[Records to use]
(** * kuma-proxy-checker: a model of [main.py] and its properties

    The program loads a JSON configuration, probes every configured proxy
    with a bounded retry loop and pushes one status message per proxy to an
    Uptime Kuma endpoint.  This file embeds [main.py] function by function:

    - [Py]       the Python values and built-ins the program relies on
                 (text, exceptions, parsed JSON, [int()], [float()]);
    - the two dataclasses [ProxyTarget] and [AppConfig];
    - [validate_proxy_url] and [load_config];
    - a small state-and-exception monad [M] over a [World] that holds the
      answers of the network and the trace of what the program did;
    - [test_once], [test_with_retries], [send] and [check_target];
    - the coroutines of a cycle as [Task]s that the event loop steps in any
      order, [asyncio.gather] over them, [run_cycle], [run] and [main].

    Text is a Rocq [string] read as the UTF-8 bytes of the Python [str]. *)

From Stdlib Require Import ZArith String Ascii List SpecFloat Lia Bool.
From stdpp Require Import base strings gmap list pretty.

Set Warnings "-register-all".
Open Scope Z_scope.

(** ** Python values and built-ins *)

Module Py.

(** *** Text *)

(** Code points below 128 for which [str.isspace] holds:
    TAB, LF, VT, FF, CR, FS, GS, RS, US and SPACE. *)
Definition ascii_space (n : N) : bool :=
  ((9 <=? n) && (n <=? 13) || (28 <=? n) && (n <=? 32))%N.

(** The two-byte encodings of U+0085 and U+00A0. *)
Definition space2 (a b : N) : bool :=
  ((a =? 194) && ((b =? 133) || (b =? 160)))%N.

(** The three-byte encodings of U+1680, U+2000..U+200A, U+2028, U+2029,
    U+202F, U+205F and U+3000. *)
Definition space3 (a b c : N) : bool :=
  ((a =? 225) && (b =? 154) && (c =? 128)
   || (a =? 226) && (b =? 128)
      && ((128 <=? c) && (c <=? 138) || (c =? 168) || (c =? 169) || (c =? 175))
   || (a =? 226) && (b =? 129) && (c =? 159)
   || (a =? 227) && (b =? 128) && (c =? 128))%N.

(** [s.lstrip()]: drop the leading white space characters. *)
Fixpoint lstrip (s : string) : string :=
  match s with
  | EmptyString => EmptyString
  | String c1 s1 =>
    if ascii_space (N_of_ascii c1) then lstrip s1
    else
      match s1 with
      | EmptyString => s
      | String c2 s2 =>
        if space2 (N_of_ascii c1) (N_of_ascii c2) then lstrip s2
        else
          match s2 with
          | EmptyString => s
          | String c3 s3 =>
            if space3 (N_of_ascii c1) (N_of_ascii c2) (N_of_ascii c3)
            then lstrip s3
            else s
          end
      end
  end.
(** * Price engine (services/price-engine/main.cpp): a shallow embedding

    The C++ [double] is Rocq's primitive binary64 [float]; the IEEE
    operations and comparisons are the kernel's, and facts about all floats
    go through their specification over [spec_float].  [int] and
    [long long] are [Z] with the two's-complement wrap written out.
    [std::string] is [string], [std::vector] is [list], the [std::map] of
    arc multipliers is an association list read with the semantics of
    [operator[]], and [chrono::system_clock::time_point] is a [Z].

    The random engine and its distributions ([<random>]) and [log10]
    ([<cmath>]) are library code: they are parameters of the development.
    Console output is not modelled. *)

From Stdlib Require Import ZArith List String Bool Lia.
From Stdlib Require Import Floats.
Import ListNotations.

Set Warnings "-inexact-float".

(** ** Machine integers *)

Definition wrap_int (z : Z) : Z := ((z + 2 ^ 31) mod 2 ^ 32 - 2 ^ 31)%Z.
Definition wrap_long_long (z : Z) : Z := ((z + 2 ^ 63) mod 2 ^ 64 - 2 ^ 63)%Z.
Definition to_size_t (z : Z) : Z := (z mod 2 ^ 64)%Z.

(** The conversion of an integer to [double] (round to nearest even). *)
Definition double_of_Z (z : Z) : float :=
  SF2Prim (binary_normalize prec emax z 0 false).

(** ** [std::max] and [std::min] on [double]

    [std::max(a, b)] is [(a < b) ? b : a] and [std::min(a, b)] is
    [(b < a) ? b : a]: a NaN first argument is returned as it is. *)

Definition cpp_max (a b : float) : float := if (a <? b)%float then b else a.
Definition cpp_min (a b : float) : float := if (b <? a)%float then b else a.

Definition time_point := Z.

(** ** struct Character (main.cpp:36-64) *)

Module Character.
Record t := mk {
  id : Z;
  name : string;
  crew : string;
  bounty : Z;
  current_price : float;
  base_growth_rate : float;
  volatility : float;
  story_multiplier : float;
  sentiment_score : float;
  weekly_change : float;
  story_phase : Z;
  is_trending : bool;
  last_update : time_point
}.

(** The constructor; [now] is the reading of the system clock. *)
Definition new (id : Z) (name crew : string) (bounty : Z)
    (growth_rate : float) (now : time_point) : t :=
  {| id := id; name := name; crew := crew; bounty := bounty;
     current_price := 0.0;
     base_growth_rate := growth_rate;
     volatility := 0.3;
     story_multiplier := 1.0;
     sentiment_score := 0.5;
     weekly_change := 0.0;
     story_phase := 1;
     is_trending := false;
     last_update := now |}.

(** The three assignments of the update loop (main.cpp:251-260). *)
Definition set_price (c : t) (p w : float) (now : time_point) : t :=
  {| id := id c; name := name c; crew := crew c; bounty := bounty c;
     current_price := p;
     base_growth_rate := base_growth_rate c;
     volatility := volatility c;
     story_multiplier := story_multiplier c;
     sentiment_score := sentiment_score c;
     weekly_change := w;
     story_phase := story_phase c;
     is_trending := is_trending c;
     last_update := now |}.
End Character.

---

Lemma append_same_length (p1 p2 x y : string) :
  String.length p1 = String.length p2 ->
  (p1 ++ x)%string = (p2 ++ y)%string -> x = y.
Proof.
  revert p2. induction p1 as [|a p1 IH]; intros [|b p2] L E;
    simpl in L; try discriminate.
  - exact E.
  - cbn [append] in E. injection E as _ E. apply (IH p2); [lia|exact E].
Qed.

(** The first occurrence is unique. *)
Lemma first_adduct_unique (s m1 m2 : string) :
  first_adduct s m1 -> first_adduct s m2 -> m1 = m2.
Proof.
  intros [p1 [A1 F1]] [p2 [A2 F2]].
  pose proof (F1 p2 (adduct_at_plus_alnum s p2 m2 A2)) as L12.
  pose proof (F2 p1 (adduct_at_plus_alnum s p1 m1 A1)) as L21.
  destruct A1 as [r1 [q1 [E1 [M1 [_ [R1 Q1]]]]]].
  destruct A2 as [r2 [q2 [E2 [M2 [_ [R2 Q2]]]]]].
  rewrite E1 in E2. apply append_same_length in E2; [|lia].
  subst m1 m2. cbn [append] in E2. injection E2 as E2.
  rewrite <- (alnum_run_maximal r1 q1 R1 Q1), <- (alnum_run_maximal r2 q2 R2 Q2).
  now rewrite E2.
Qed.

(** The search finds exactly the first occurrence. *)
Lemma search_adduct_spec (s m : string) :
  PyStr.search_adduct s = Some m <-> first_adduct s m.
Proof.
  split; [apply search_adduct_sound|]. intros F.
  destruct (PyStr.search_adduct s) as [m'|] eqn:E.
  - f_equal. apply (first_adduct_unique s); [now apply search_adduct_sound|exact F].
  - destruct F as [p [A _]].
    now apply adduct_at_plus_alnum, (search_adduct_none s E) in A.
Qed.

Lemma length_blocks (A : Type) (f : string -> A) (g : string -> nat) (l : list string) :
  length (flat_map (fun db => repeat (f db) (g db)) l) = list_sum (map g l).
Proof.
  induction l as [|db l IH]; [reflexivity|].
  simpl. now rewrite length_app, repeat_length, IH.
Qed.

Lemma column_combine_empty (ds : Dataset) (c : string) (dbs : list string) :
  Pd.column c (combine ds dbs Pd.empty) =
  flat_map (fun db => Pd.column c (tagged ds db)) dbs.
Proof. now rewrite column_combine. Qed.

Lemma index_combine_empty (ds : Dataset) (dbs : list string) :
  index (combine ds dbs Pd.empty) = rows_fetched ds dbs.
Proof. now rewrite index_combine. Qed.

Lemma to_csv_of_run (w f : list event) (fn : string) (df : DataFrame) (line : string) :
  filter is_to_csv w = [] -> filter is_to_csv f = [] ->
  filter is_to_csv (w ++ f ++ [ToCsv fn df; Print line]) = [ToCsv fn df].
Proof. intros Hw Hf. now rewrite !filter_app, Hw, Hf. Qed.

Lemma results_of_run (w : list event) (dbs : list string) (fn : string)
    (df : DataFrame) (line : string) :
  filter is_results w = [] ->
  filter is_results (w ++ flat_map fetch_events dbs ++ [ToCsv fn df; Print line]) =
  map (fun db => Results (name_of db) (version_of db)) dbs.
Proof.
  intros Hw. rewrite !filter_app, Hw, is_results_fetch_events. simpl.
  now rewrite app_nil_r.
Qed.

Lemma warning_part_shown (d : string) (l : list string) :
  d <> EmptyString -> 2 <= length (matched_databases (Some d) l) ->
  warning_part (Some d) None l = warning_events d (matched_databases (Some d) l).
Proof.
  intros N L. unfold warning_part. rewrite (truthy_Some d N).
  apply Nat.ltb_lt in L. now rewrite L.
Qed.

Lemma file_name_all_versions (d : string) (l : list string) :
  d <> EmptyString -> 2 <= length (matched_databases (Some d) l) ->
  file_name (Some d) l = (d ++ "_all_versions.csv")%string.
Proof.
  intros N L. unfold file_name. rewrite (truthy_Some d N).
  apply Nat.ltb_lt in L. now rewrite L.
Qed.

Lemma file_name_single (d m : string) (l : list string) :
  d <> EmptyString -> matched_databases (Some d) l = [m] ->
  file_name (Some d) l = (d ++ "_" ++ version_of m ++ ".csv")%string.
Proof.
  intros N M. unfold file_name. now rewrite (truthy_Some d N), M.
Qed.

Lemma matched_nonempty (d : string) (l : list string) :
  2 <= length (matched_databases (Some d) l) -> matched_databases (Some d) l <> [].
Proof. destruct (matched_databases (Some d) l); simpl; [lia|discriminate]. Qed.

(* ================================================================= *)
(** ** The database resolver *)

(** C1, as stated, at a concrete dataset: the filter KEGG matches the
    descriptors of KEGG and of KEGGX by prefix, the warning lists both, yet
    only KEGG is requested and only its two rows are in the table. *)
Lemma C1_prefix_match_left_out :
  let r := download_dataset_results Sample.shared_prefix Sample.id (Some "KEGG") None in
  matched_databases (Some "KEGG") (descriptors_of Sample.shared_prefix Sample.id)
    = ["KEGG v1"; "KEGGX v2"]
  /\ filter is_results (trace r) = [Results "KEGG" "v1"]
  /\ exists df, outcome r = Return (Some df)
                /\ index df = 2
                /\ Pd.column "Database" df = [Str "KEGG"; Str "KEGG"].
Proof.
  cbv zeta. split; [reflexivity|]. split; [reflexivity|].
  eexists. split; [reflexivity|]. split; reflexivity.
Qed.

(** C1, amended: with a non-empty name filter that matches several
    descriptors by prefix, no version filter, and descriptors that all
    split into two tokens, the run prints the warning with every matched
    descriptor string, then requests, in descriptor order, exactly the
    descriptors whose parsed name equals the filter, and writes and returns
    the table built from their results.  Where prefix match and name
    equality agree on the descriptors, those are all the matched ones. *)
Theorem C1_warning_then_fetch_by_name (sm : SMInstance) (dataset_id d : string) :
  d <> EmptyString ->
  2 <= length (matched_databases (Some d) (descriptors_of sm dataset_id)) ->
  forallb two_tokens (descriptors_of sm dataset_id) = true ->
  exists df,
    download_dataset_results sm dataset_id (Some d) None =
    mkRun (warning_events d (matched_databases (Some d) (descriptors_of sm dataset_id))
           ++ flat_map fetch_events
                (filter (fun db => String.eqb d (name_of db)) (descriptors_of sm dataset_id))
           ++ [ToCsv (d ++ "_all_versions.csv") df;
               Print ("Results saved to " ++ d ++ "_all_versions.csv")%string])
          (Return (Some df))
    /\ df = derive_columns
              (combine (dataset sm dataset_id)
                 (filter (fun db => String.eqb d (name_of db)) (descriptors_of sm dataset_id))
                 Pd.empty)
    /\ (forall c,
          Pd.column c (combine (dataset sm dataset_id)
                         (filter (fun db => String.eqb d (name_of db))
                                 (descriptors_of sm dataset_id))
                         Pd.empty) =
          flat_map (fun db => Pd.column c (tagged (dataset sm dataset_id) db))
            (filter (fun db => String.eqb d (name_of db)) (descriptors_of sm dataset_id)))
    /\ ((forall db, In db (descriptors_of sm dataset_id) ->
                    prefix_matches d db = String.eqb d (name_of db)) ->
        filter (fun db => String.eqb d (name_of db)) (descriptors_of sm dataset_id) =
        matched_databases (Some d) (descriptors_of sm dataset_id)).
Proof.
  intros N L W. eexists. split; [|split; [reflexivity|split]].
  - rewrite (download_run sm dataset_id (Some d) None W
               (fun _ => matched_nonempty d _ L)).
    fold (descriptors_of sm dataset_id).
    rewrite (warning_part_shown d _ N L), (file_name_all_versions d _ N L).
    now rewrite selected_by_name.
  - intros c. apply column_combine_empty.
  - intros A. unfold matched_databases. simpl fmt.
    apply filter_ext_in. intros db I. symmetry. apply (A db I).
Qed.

[Problem to solve] Copy the stretch of the records above that runs from the line with "((a =? 225) && (b =? 154) && (c =? 128)" through the line with "match s2 with". Both end lines belong in the copy, and nothing else does.

[Solution]
  ((a =? 225) && (b =? 154) && (c =? 128)
   || (a =? 226) && (b =? 128)
      && ((128 <=? c) && (c <=? 138) || (c =? 168) || (c =? 169) || (c =? 175))
   || (a =? 226) && (b =? 129) && (c =? 159)
   || (a =? 227) && (b =? 128) && (c =? 128))%N.

(** [s.lstrip()]: drop the leading white space characters. *)
Fixpoint lstrip (s : string) : string :=
  match s with
  | EmptyString => EmptyString
  | String c1 s1 =>
    if ascii_space (N_of_ascii c1) then lstrip s1
    else
      match s1 with
      | EmptyString => s
      | String c2 s2 =>
        if space2 (N_of_ascii c1) (N_of_ascii c2) then lstrip s2
        else
          match s2 with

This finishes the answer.